Using the records below, repeat exactly the lines from the one holding "- apply executeActionRules_ok. intros rule c1 c2 Hr." through the one holding "to: in these", both ends included, and no others.

Collected data entries:
*** Begin section ***

Lemma epoch_flushes c :
  coordState c = CoordinatorState_Active -> c_signingIdentityUsed (w_c (co_w c)) && hasUnconfirmedDispatched (co_w c) = true ->
  let c' := (coordDispatch EpochBoundaryReachedEvent c).1 in
  coordState c' = CoordinatorState_Active_Flush /\ co_w c' = co_w c /\ co_dispatchLoop c' = false.
Proof.
  intros Hs Hm. cbv zeta. erewrite dispatch_handlers; [|by rewrite Hs|reflexivity]. cbn [ehs_Match ehs_Handlers].
  set (c1 := c <| co_dispatchLoop := false |>).
  assert (Hg : guard_MustFlushToRotateSigningIdentity c1 = Some true) by (unfold guard_MustFlushToRotateSigningIdentity; simpl; by rewrite Hm).
  rewrite (matchFirst_takes _ _ _ _ _ _ c c1
    (ToIf CoordinatorState_Active_Flush guard_MustFlushToRotateSigningIdentity [])); [|done|..].
  - assert (Ht : takeTransition coordEntity coordStateDefinitionsMap (Some onStateTransition) EpochBoundaryReachedEvent
      (ToIf CoordinatorState_Active_Flush guard_MustFlushToRotateSigningIdentity []) c1
      = ((enterState coordEntity CoordinatorState_Active_Flush EpochBoundaryReachedEvent c1)
           <| co_dispatchLoop := false |> <| co_heartbeatIntervalsSinceStateChange := 0%Z |>, Ok tt)).
    { unfold takeTransition, gets, modify. unfold mbind at 1, M_bind at 1.
      change (GetCurrentState coordEntity c1) with (coordState c). by rewrite Hs. }
    by rewrite Ht.
  - cbn [On eh_Actions]. rewrite (exec_act _ action_StopDispatchLoop _ c c1) by done.
    rewrite !exec_skipIf; [done|..]; unfold GuardNot; by rewrite Hg.
  - cbn [On eh_Transitions]. by rewrite evaluate_takes.
Qed.

(** At an epoch boundary an active coordinator stops dispatching.  If its signing identity has
    been used for a transaction that is dispatched and not confirmed it flushes first and keeps the
    identity; otherwise it takes a new one, unused, and will restart the dispatch loop. *)
Theorem rotation_waits_for_flush c :
  reachable c -> coordState c = CoordinatorState_Active ->
  let c' := (coordinatorProcessEvent EpochBoundaryReachedEvent c).1 in
  co_dispatchLoop c' = false /\
  if c_signingIdentityUsed (w_c (co_w c)) && hasUnconfirmedDispatched (co_w c)
  then coordState c' = CoordinatorState_Active_Flush /\ w_c (co_w c') = w_c (co_w c)
  else rotated c c'.
Proof.
  intros Hr Hs. pose proof (reachable_ok _ Hr) as [Hu _ _]. cbv zeta.
  destruct (coordDispatch EpochBoundaryReachedEvent (c <| co_locked := true |>)) as [c2 r2] eqn:Hd.
  erewrite process_dispatched by done. set (c0 := c <| co_locked := true |>) in *.
  destruct (c_signingIdentityUsed (w_c (co_w c)) && hasUnconfirmedDispatched (co_w c)) eqn:Hm.
  - destruct (epoch_flushes c0 Hs Hm) as (H1 & H2 & H3). rewrite Hd in H1, H2, H3. simpl in *. by rewrite H2.
  - destruct (epoch_rotates c0 Hs Hm) as (H1 & H3). rewrite Hd in H1, H3. done.
Qed.

(** ** The end of closing *)

Lemma sendToAll_ok l contract c :
  (forall out msg, cenv_transport out msg = None) -> exists out, sendToAll l contract None c = (c <| co_outbox := out |>, Ok tt).
Proof.
  intros Ht. revert c. induction l as [|[node s] l IH]; intros c; simpl.
  - exists (co_outbox c). by destruct c.
  - unfold sendC. rewrite Ht. destruct (IH (c <| co_outbox ::= fun l0 => l0 ++ [SendHeartbeat node contract s] |>)) as (out & ->).
    by exists out.
Qed.
Lemma cleanUp_settles event c c' :
  slotSettled c -> action_CleanUpTransactionsNotYetDispatched event c = (c', Ok tt) -> slotSettled c'.
Proof.
  intros [Hs Hl] Ha. destruct (cleanUp_mem event c) as (c1 & Ha1 & _ & Ht & _ & _). rewrite Ha in Ha1. injection Ha1 as <-.
  assert (Hle : (leaving (co_w c') <= leaving (co_w c))%nat).
  { assert (Hst : respects stills (for_each (getTransactionsNotInStates (co_w c) [State_Dispatched; State_Confirmed; State_Reverted]) cleanUpTransaction)).
    { apply respects_for_each; [apply _|]. intros id _. apply stills_cleanUpTransaction. }
    specialize (Hst c). revert Ha. unfold action_CleanUpTransactionsNotYetDispatched, gets. unfold mbind at 1, M_bind at 1.
    unfold mbind at 1, M_bind at 1. destruct (for_each _ cleanUpTransaction c) as [c1 [[]|e|x]]; try done. intros [= <-]. apply Hst. }
  unfold slotSettled, slotHeld, occupancy. rewrite (retained_not_assembling (co_w c) (co_w c') Ht), map_size_empty. lia.
Qed.

Lemma settledRule_keeps rule event :
  ar_Action rule ∈ stillActions \/ ar_Action rule = action_CleanUpTransactionsNotYetDispatched -> keepsSlot slotSettled event rule.
Proof.
  intros [Hp|Hp] c c' [Hs Hl] _ Ha.
  - pose proof (stillActions_still _ event Hp c) as [[Hlo Hf] Hle]. rewrite Ha in Hlo, Hf, Hle.
    unfold slotSettled, slotHeld, slot, lowers in *. simpl in *. rewrite Hf. lia.
  - rewrite Hp in Ha. by apply (cleanUp_settles event c).
Qed.

(** ** Transitions *)

Lemma entry_slotRules s rule : rule ∈ onTransitionTo coordStateDefinitionsMap s -> plainRule rule \/ rule = selectRule.
Proof.
  intros Hr. destruct s; cbn in Hr; split_members; try (by right); left; left; unfold stillActions; cbn [ar_Action Act ActIf]; list_member.
Qed.

Lemma entry_keeps_slot event s : actionsKeepOk event slotHeld (onTransitionTo coordStateDefinitionsMap s).
Proof. apply executeActionRules_ok. intros rule c c' Hr. apply slotRule_keeps. by apply (entry_slotRules s). Qed.

Lemma exit_still s rule : rule ∈ onTransitionFrom coordStateDefinitionsMap s -> ar_Action rule ∈ stillActions.
Proof. rewrite exit_rules. intros Hr. destruct s; split_members. unfold stillActions. cbn [ar_Action Act]. list_member. Qed.

(** A transition whose own actions keep [I], which does not depend on the machine. *)
Lemma take_keeps_slot (I : Coord -> Prop) event tr c c' :
  (forall c, I c -> slotHeld c) -> (forall s event c, I c -> I (enterState coordEntity s event c)) ->
  (forall rule, ar_Action rule ∈ stillActions -> keepsSlot I event rule) -> (forall rule, rule ∈ tr_Actions tr -> keepsSlot I event rule) ->
  I c -> takeTransition coordEntity coordStateDefinitionsMap (Some onStateTransition) event tr c = (c', Ok tt) -> slotHeld c'.
Proof.
  intros HI Henter Hstill Hacts Hc. apply (takeTransition_ok _ _ _ event I slotHeld); [by apply Henter|..].
  - apply executeActionRules_ok. intros rule c1 c2 Hr. by apply Hacts.
  - apply executeActionRules_ok. intros rule c1 c2 Hr%exit_still. by apply Hstill.
  - intros from to c1 Hc1. exact (HI c1 Hc1).
  - apply entry_keeps_slot.
Qed.
(* ===== verification/CoordAssembly.v ===== *)
(** * At most one transaction is being assembled

    Runs in which the event loop prefers what transactions queued to what arrives, as it is written
    to: in these the assembly slot is never given out twice.

    Sources: statemachine/statemachine.go, coordinator/coordinating.go, coordinator/state_machine.go. *)

From S2P Require Import Prelude StateMachine Identity Selection DependencyTracker StateVisibility Grapher StateView.
From S2P Require Import TxTypes CoordTypes World TxActions TxMachine TxPropagation DispatchLoop Sample.
From S2P Require Import CoordWorld CoordActions CoordEndorse CoordMachine CoordSample CoordInvariants CoordWf CoordRuns CoordStepDown CoordSlot.
Open Scope list_scope.

(** Only the coordinator itself selects a transaction, by a direct call. *)
Definition notSelection (e : CoordinatorEvent) : Prop := match e with TransactionEvent _ SelectedEvent => False | _ => True end.

Section Orderly.
Context `{Env, CoordEnv}.

(** What the coordinator and its transactions queue for themselves: no message of another node. *)
Definition ownEvent (e : CoordinatorEvent) : Prop := notSelection e /\ stepDownType (CoordinatorType_of e) = false.

(** An event that has arrived is handled when no departure from assembly waits (a transition that the
    dispatch loop's goroutine queued may still wait); nothing queued fails. *)
Inductive orderly_step : Coord -> Coord -> Prop :=
| orderly_event e q c c' :
    co_events c = e :: q -> notTransition e -> notSelection e ->
    Forall (fun e => fromAssembling e = false) (c_internalQueue (w_c (co_w c))) ->
    coordinatorProcessEvent e (c <| co_events := q |>) = (c', Ok tt) -> orderly_step c c'
| orderly_internal e c1 c c' :
    nextInternal c = Some (e, c1) -> ownEvent e -> coordinatorProcessEvent e c1 = (c', Ok tt) -> orderly_step c c'
| orderly_background c c' : background_step c c' -> orderly_step c c'.

(** Orderly runs are runs. *)
Lemma orderly_coord_step c c' : orderly_step c c' -> coord_step c c'.
Proof. intros [e q ??? ? ? ? Hp|e c1 ?? ? ? Hp|]; [eapply step_event|eapply step_internal|eapply step_background]; done. Qed.

Lemma leaving_none w : Forall (fun e => fromAssembling e = false) (c_internalQueue (w_c w)) -> leaving w = 0%nat.
Proof. unfold leaving. induction 1 as [|e q He _ IH]; [done|]. simpl. by rewrite He. Qed.

Lemma preProcess_lowers event : notSelection event -> respects lowersC (preProcessEvent event).
Proof.
  intros Hn c. destruct event as [id e| | | | | | | | | | |from s]; try done. unfold preProcessEvent.
  pose proof (respects_bind lowersC (propagateEventToTransaction id e) (fun _ => mret true)) as Hb.
  apply Hb; [|intros; apply respects_ret, _]. apply lowersC_onWorld. intros w.
  destruct (transactionsByID w !! id); [|done]. apply txHandleEvent_lowers. by destruct e.
Qed.

Lemma process_slot event c c' :
  co_locked c = false -> notSelection event -> slotHeld c ->
  (stepDownType (CoordinatorType_of event) = true -> leaving (co_w c) = 0%nat) ->
  (fromAssembling event = true -> vacant c) -> coordinatorProcessEvent event c = (c', Ok tt) -> slotHeld c'.
Proof.
  intros Hu Hn Hc Hsd Hv Hp. pose proof (coordinatorProcessEvent_cases event c Hu) as Hcs.
  pose proof (preProcess_lowers event Hn (c <| co_locked := true |>)) as [Hl Hf].
  destruct (preProcessEvent event _) as [c1 r1]. destruct Hcs as [_ Hcs]. simpl in Hl, Hf.
  destruct r1 as [[|]|x|x]; [| |rewrite Hp in Hcs; discriminate..].
  - rewrite Hp in Hcs. injection Hcs as ->. unfold slotHeld, slot, lowers in *. simpl in *. rewrite Hf. lia.
  - destruct Hcs as (_ & c2 & r2 & Hd & Hcs). rewrite Hp in Hcs. injection Hcs as -> <-.
    set (c0 := c <| co_locked := true |>) in *. exact (dispatch_slot event c0 c2 Hc Hsd Hv Hd).
Qed.

(** ** Between events *)

Lemma commitDispatch_lowers fuel acc qd : lowers acc.1 (commitDispatch fuel acc qd).1.
Proof.
  destruct acc as [w l], qd as [id pd]. simpl. unfold lowers.
  match goal with |- context [coordinatorTransactionHandleEvent fuel id ?e w] => pose proof (handleEvent_occupancy fuel id e w) as Ho end.
  unfold selects in Ho. simpl in Ho. lia.
Qed.

Lemma dispatchLoopStep_lowers ahead batchSize fuel w w' : dispatchLoopStep ahead batchSize fuel w = Some w' -> lowers w w'.
Proof.
  unfold dispatchLoopStep. destruct (c_dispatchQueue (w_c w)) as [|qd rest]; [done|].
  destruct (awaitDispatchAheadCapacity ahead w) as [capacity|]; [|done]. unfold pullDispatchBatch, dispatchBatch.
  set (w0 := field_set _ _ (field_set _ _ w)). set (batch := qd :: _). intros [= <-].
  assert (Hf : forall acc, lowers acc.1 (foldl (commitDispatch fuel) acc batch).1).
  { generalize batch. clear. intros batch. induction batch as [|qd batch IH]; intros acc; [done|].
    simpl. etrans; [apply commitDispatch_lowers|apply IH]. }
  specialize (Hf (w0, [])). destruct (foldl _ _ _) as [w1 l]. etrans; [|etrans; [exact Hf|]]; exact (le_n _).
Qed.

Lemma handleEndorsementRequest_stills fuel cancelledAt e : respects stills (handleEndorsementRequest fuel cancelledAt e).
Proof.
  unfold handleEndorsementRequest. apply respects_bind; [apply _|apply respects_gets, _|intros c0].
  destruct (retryDo _ _ _ _ _); [apply respects_log_error, stills_sendC..|apply respects_crash, _].
Qed.

Lemma finishEndorsement_stills fuel cancelledAt i : respects stills (finishEndorsement fuel cancelledAt i).
Proof.
  apply respects_bind; [apply _|apply respects_gets, _|intros jobs]. destruct (jobs !! i) as [e|]; [|apply respects_ret, _].
  apply respects_bind; [apply _|apply handleEndorsementRequest_stills|intros _].
  apply respects_bind; [apply _|by apply stills_modify|intros _]. by apply stills_modify.
Qed.

Lemma lowersC_slot c c' : lowersC c c' -> slotHeld c -> slotHeld c'.
Proof. intros [Hl Hf] Hc. unfold slotHeld, slot, lowers in *. rewrite Hf. lia. Qed.

Lemma background_slot c c' : background_step c c' -> slotHeld c -> slotHeld c'.
Proof.
  intros Hstep. apply lowersC_slot.
  destruct Hstep as [c c' Hs|e c|fuel c c' Hd|timer c|timer c|prepareID result c|fuel k i c c' r Hf _|now height c]; try (split; [exact (le_n _)|done]).
  - unfold Start in Hs. destruct (co_ctx c); [by injection Hs as <-|].
    destruct (ComputeEffectiveBlockHeight _ _); try discriminate Hs. injection Hs as <-. split; [exact (le_n _)|done].
  - unfold coordDispatchStep in Hd. destruct (co_dispatchLoop c); [|done].
    destruct (dispatchLoopStep _ _ _ _) as [w|] eqn:Hw; [|done]. injection Hd as <-. split; [|done]. by eapply dispatchLoopStep_lowers.
  - unfold fireCoordTimer. destruct (co_timers c !! timer); [|done]. destruct (_ <=? _)%Z; [split; [exact (le_n _)|done]|done].
  - split; [|done]. simpl. unfold fireTimer. destruct (w_timers (co_w c) !! timer) as [t|]; [|done]. destruct (_ <=? _)%Z; [|done].
    apply stillWorld_frame; [done|]. eexists. split; [done|by repeat constructor].
  - split; [|done]. simpl. unfold finishPrepare. destruct (w_prepares (co_w c) !! prepareID) as [job|]; [|done].
    apply stillWorld_frame; [done|]. eexists. split; [done|by repeat constructor].
  - pose proof (finishEndorsement_stills fuel k i c) as [Hl _]. by rewrite Hf in Hl.
Qed.

(** ** Every step *)

Lemma orderly_slot c c' : co_locked c = false -> orderly_step c c' -> slotHeld c -> slotHeld c'.
Proof.
  intros Hu Hstep Hc. destruct Hstep as [e q c c' Hq Ht Hs Hint Hp|e c1 c c' Hn [Hs Hty] Hp|c c' Hb]; [..|by apply (background_slot c)].
  - revert Hp. apply process_slot; [done..| |].
    + intros _. by apply leaving_none.
    + intros Hfrom. by destruct e.
  - unfold nextInternal in Hn. destruct (c_internalQueue _) as [|e' q] eqn:Hq; [done|]. injection Hn as -> <-.
    set (c1 := c <| co_w ::= _ |>) in *.
    assert (Ho : occupancy (co_w c) = (occupancy (co_w c1) + (if fromAssembling e then 1 else 0))%nat).
    { unfold occupancy. change (leaving (co_w c1)) with (length (List.filter fromAssembling q)).
      change (assembling (co_w c1)) with (assembling (co_w c)). unfold leaving. rewrite Hq. cbn [List.filter].
      destruct (fromAssembling e); cbn [length]; lia. }
    assert (Hslot : slot c1 = slot c) by done. unfold slotHeld in Hc. assert (Hle : (slot c <= 1)%nat) by (unfold slot; clear; destruct (co_assemblyInFlight c); lia).
    revert Hp. apply process_slot; [done..| | |].
    + unfold slotHeld. lia.
    + congruence.
    + intros Hfrom. rewrite Hfrom in Ho. unfold vacant. lia.
Qed.

Lemma orderly_run_slot c c' : rtc orderly_step c c' -> coord_ok c -> slotHeld c -> slotHeld c'.
Proof.
  induction 1 as [|c1 c2 c3 Hstep _ IH]; [done|]. intros Hok Hc. apply IH.
  - by apply (step_ok c1); [apply orderly_coord_step|].
  - apply (orderly_slot c1); [apply Hok|done|done].
Qed.

(** (C4) Along every run in which the event loop drains the coordinator's own queue before it takes a
    message, and in which no event fails, at most one of the coordinator's transactions is in
    State_Assembling, and none is while the assembly slot is free: the slot is held from the selection
    of a transaction until the coordinator has been told that it left that state, through cancelled
    assemblies, step-downs, re-elections and the dispatch loop running in between. *)
Theorem one_assembly_at_a_time conf blockRange nodeName selectionConfig c :
  rtc orderly_step (NewCoordinator conf blockRange nodeName selectionConfig) c ->
  (size (assembling (co_w c)) <= 1)%nat /\ (co_assemblyInFlight c = false -> assembling (co_w c) = ∅).
Proof.
  intros Hr. apply orderly_run_slot in Hr as Hs; [|apply new_ok|].
  - unfold slotHeld, slot, occupancy in Hs. split; [case_match; lia|]. intros Hf. rewrite Hf in Hs. apply map_size_empty_iff. lia.
  - unfold slotHeld, occupancy, assembling, leaving. cbn [co_w NewCoordinator transactionsByID]. rewrite map_filter_empty, map_size_empty. simpl. lia.
Qed.
End Orderly.

(** ** Orderly runs of a small node *)

#[export] Instance notSelection_dec e : Decision (notSelection e).
Proof. destruct e as [id []| | | | | | | | | | |]; simpl; apply _. Defined.
#[export] Instance ownEvent_dec e : Decision (ownEvent e).
Proof. unfold ownEvent. apply _. Defined.
#[export] Instance notTransition_dec e : Decision (notTransition e).
Proof. destruct e; simpl; apply _. Defined.

(** What is queued is the coordinator's own and is handled without error. *)
Fixpoint drainsOrderly (fuel : nat) (c : Coord) : bool :=
  match fuel with
  | O => true
  | S fuel =>
      match nextInternal c with
      | None => true
      | Some (e, c) =>
          bool_decide (ownEvent e) && is_Ok (coordinatorProcessEvent e c).2 && drainsOrderly fuel (coordinatorProcessEvent e c).1
      end
  end.

Definition handledOrderly (e : CoordinatorEvent) (c : Coord) : bool :=
  bool_decide (co_events c = [] /\ c_internalQueue (w_c (co_w c)) = [] /\ notTransition e /\ notSelection e) &&
  is_Ok (coordinatorProcessEvent e c).2 && drainsOrderly 20 (coordinatorProcessEvent e c).1.

Lemma is_Ok_unit (c : Coord) (r : res unit) : is_Ok r = true -> (c, r) = (c, Ok tt).
Proof. by destruct r as [[]|e|x]. Qed.

Lemma drain_orderly fuel c : drainsOrderly fuel c = true -> rtc orderly_step c (drainInternal fuel c).
Proof.
  revert c. induction fuel as [|fuel IH]; intros c; simpl; [done|].
  destruct (nextInternal c) as [[e c1]|] eqn:Hn; [|done]. intros [[Hown%bool_decide_eq_true Hok]%andb_prop Hd]%andb_prop.
  eapply rtc_l; [|by apply IH]. apply (orderly_internal e c1 c _ Hn Hown).
  destruct (coordinatorProcessEvent e c1) as [c2 r]. by apply is_Ok_unit.
Qed.

Lemma deliver_orderly e c : handledOrderly e c = true -> rtc orderly_step c (deliver e c).
Proof.
  intros [[(He & Hq & Ht & Hs)%bool_decide_eq_true Hok]%andb_prop Hd]%andb_prop.
  eapply rtc_l; [apply orderly_background, (step_arrives e)|]. unfold deliver. eapply rtc_l; [|by apply drain_orderly].
  apply (orderly_event e []); [simpl; by rewrite He|done|done|simpl; by rewrite Hq|].
  set (c0 := (c <| co_events ::= _ |>) <| co_events := [] |>). assert (Hc0 : c0 = c) by (subst c0; destruct c; simpl in He; by subst).
  rewrite Hc0. destruct (coordinatorProcessEvent e c) as [c2 r]. by apply is_Ok_unit.
Qed.

Lemma active_orderly : rtc orderly_step (newCoordAt "node2") (activeCoord [1%N; 2%N]).
Proof.
  assert (Hs : Start (newCoordAt "node2") = ((Start (newCoordAt "node2")).1, Ok tt)) by (vm_compute; reflexivity).
  eapply rtc_l; [apply orderly_background, (step_start _ _ Hs)|].
  etrans; [|apply deliver_orderly; vm_compute; reflexivity]. unfold idleAt, deliver.
  eapply rtc_l; [|apply drain_orderly; vm_compute; reflexivity].
  apply (orderly_event CoordinatorCreatedEvent []); [done..|vm_compute; reflexivity].
Qed.

Lemma one_assembly_at_a_time_witness :
  size (transactionsByID (co_w (activeCoord [1%N; 2%N]))) = 2%nat /\ co_assemblyInFlight (activeCoord [1%N; 2%N]) = true /\
  (size (assembling (co_w (activeCoord [1%N; 2%N]))) <= 1)%nat.
Proof.
  split; [vm_compute; reflexivity|]. split; [vm_compute; reflexivity|].
  apply (one_assembly_at_a_time sampleCoordConfig 50 "node2" sampleSelection _ active_orderly).
Defined.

*** End section ***

• _The answer_:
  - apply executeActionRules_ok. intros rule c1 c2 Hr. by apply Hacts.
  - apply executeActionRules_ok. intros rule c1 c2 Hr%exit_still. by apply Hstill.
  - intros from to c1 Hc1. exact (HI c1 Hc1).
  - apply entry_keeps_slot.
Qed.
(* ===== verification/CoordAssembly.v ===== *)
(** * At most one transaction is being assembled

    Runs in which the event loop prefers what transactions queued to what arrives, as it is written
    to: in these the assembly slot is never given out twice.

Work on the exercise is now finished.